▼▼▼
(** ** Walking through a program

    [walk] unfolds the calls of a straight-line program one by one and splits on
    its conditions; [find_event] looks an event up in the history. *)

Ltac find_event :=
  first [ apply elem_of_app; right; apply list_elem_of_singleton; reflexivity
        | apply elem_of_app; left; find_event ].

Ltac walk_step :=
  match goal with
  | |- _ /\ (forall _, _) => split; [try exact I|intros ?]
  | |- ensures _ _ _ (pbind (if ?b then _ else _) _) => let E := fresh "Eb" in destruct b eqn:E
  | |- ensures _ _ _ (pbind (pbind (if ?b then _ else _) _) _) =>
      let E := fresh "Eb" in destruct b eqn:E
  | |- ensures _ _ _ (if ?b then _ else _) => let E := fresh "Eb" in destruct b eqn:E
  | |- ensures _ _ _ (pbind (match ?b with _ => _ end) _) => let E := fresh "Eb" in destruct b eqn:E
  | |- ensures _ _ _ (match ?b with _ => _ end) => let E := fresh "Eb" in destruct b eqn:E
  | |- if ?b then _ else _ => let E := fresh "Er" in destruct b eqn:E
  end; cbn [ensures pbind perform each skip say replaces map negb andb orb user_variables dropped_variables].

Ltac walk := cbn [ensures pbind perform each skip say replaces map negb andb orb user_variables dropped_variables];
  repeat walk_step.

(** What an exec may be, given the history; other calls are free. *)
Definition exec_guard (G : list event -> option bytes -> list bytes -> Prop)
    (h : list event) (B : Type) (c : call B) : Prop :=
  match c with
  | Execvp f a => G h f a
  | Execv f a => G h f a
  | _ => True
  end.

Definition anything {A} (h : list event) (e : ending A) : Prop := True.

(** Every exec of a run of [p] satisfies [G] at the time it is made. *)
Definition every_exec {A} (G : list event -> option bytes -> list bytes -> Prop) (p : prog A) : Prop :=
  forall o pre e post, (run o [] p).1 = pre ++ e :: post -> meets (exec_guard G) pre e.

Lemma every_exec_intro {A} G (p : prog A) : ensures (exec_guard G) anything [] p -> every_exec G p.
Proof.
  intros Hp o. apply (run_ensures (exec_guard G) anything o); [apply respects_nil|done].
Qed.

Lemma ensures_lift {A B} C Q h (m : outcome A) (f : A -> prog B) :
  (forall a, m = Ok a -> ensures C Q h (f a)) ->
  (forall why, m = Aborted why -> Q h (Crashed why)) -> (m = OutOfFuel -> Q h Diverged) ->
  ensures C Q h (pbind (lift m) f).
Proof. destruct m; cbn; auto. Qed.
▲▲▲
▼▼▼
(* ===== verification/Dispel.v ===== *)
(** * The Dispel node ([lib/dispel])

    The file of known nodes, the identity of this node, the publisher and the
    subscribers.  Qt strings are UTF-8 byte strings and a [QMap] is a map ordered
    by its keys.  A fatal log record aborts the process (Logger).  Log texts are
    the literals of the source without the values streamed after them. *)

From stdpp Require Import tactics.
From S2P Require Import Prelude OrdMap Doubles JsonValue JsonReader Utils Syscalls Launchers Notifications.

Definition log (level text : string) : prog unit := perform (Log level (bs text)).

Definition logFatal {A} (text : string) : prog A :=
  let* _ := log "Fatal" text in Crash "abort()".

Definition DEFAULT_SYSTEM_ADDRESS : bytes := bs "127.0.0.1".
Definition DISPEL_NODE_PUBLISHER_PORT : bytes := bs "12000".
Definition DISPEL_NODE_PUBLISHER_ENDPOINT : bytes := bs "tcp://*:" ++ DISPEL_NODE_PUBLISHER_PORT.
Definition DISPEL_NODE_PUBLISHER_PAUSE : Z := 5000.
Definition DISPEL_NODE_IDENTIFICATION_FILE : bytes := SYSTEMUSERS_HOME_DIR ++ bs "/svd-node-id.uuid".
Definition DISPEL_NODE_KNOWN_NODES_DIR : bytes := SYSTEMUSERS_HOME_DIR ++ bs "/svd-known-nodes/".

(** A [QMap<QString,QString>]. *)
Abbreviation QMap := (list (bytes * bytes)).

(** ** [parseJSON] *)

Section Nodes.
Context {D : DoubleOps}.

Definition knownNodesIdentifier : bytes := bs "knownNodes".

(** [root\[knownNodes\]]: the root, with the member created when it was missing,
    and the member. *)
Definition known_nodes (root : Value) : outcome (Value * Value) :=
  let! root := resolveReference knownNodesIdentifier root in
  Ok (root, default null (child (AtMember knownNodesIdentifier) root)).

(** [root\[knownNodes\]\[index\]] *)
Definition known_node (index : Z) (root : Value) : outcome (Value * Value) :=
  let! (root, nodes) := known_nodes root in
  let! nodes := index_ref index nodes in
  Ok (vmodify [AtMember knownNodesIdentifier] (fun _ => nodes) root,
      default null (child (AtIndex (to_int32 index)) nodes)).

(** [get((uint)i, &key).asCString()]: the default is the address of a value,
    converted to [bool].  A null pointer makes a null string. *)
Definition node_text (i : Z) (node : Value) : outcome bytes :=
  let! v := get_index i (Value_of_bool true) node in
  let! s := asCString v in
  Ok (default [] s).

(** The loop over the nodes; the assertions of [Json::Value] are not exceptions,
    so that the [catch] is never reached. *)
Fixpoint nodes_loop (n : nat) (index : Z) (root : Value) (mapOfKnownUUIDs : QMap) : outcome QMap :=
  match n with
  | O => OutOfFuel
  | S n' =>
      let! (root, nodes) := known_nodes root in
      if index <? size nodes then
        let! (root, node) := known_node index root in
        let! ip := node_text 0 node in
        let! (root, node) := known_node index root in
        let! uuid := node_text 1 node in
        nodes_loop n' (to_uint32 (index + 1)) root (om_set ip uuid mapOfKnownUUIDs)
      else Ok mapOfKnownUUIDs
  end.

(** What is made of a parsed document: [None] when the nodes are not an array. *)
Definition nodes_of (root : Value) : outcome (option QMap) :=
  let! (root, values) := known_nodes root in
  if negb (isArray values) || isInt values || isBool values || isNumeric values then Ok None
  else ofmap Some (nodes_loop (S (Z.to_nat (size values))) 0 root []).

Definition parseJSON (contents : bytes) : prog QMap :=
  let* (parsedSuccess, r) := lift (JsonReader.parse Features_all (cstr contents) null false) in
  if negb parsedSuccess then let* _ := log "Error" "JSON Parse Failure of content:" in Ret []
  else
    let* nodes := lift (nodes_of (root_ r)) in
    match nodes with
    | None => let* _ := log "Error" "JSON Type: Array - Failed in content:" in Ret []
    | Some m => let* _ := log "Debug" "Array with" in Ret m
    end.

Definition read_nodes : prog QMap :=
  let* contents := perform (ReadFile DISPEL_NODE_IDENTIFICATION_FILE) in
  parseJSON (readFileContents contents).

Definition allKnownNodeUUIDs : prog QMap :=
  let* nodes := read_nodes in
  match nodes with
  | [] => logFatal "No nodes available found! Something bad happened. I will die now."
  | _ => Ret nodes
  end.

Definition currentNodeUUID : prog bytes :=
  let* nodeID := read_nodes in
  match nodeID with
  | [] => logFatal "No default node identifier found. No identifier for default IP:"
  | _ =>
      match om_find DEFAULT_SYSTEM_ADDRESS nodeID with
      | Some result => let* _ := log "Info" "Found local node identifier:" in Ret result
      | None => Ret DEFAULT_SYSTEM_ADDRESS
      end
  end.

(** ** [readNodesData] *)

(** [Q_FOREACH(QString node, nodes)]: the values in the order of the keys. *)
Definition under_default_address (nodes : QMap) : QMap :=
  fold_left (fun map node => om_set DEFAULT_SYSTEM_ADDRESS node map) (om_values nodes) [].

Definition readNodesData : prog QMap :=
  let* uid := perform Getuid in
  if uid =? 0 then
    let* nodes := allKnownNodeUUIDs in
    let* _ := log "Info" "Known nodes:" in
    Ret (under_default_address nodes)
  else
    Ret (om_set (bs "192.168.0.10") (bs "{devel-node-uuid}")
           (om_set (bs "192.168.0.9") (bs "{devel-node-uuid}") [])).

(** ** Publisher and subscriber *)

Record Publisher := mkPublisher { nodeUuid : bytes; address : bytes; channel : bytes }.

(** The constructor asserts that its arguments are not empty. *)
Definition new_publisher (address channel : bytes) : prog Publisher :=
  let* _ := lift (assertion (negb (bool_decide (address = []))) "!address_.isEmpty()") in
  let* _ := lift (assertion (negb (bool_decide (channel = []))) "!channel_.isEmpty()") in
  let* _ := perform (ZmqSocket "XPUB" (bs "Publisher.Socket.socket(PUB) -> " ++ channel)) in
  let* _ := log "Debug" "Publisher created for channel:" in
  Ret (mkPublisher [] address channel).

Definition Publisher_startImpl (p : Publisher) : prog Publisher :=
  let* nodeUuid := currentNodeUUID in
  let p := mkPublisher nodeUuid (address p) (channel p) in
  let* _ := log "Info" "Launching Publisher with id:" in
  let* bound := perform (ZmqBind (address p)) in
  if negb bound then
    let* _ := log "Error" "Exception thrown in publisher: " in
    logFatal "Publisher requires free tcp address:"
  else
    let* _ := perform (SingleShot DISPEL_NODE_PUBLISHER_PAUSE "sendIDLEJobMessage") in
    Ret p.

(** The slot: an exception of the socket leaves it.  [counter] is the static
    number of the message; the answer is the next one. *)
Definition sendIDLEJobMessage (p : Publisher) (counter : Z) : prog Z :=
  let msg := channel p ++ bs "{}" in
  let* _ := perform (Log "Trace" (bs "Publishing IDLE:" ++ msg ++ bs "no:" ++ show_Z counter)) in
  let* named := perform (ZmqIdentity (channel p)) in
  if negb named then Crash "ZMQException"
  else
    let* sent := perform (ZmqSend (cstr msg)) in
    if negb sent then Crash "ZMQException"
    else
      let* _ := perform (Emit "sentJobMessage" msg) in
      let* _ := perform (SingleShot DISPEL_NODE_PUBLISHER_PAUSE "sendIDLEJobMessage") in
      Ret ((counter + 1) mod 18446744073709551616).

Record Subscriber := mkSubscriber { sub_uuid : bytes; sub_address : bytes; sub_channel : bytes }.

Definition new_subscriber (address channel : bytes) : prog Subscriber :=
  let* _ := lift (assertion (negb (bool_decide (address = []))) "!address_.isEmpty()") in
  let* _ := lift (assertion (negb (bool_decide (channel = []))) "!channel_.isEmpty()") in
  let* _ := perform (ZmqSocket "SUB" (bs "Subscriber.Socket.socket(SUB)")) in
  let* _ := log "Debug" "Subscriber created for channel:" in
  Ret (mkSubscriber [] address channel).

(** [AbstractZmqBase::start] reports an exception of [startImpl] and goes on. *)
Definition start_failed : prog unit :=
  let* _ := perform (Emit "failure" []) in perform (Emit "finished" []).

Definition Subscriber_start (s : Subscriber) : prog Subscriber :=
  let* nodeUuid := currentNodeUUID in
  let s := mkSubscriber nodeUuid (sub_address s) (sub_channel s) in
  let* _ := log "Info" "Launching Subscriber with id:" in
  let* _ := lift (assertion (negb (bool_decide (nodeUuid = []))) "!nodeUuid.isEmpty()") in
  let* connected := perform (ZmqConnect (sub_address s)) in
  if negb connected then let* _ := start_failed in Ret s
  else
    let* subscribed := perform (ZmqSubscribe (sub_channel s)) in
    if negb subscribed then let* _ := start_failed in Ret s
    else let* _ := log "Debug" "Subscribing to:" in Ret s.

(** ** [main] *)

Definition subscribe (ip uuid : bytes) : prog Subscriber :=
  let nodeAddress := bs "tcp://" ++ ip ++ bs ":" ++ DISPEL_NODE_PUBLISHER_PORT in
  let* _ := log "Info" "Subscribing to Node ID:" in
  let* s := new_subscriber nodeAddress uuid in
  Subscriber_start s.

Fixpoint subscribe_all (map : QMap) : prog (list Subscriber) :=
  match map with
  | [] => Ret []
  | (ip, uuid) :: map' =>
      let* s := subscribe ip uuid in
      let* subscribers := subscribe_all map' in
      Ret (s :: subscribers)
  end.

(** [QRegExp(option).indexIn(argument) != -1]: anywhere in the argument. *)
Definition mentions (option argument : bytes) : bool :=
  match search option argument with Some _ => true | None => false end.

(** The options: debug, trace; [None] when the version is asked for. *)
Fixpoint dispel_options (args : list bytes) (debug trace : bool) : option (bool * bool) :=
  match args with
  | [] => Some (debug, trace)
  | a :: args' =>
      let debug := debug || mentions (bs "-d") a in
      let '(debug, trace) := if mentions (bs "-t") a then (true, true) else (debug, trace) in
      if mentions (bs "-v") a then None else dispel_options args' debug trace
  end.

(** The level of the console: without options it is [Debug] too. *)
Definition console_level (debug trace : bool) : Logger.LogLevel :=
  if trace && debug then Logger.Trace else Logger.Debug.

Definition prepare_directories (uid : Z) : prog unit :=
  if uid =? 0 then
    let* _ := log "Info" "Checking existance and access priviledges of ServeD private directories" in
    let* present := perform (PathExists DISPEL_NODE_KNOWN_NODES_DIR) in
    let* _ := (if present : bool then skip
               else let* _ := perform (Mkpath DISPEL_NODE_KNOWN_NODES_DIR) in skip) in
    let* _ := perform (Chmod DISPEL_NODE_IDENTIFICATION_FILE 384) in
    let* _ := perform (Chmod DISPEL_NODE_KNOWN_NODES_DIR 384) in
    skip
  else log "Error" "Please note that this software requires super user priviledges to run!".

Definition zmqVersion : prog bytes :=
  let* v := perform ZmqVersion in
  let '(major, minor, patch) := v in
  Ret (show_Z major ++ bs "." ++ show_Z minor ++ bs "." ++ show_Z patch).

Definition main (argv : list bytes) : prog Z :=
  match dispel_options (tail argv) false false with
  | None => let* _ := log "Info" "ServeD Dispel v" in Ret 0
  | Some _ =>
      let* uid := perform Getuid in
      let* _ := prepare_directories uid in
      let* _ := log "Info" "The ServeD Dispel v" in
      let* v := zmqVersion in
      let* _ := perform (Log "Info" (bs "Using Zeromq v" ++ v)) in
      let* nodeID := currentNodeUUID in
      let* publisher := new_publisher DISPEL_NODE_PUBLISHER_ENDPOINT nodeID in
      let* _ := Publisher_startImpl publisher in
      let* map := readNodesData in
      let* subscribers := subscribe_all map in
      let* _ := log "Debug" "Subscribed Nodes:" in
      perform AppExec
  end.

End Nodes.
▲▲▲
> _Your task_
Only lines holding the word "Prop" are wanted; list them all from the material.

> _Solution to the problem_
Definition exec_guard (G : list event -> option bytes -> list bytes -> Prop)
    (h : list event) (B : Type) (c : call B) : Prop :=
Definition anything {A} (h : list event) (e : ending A) : Prop := True.
Definition every_exec {A} (G : list event -> option bytes -> list bytes -> Prop) (p : prog A) : Prop :=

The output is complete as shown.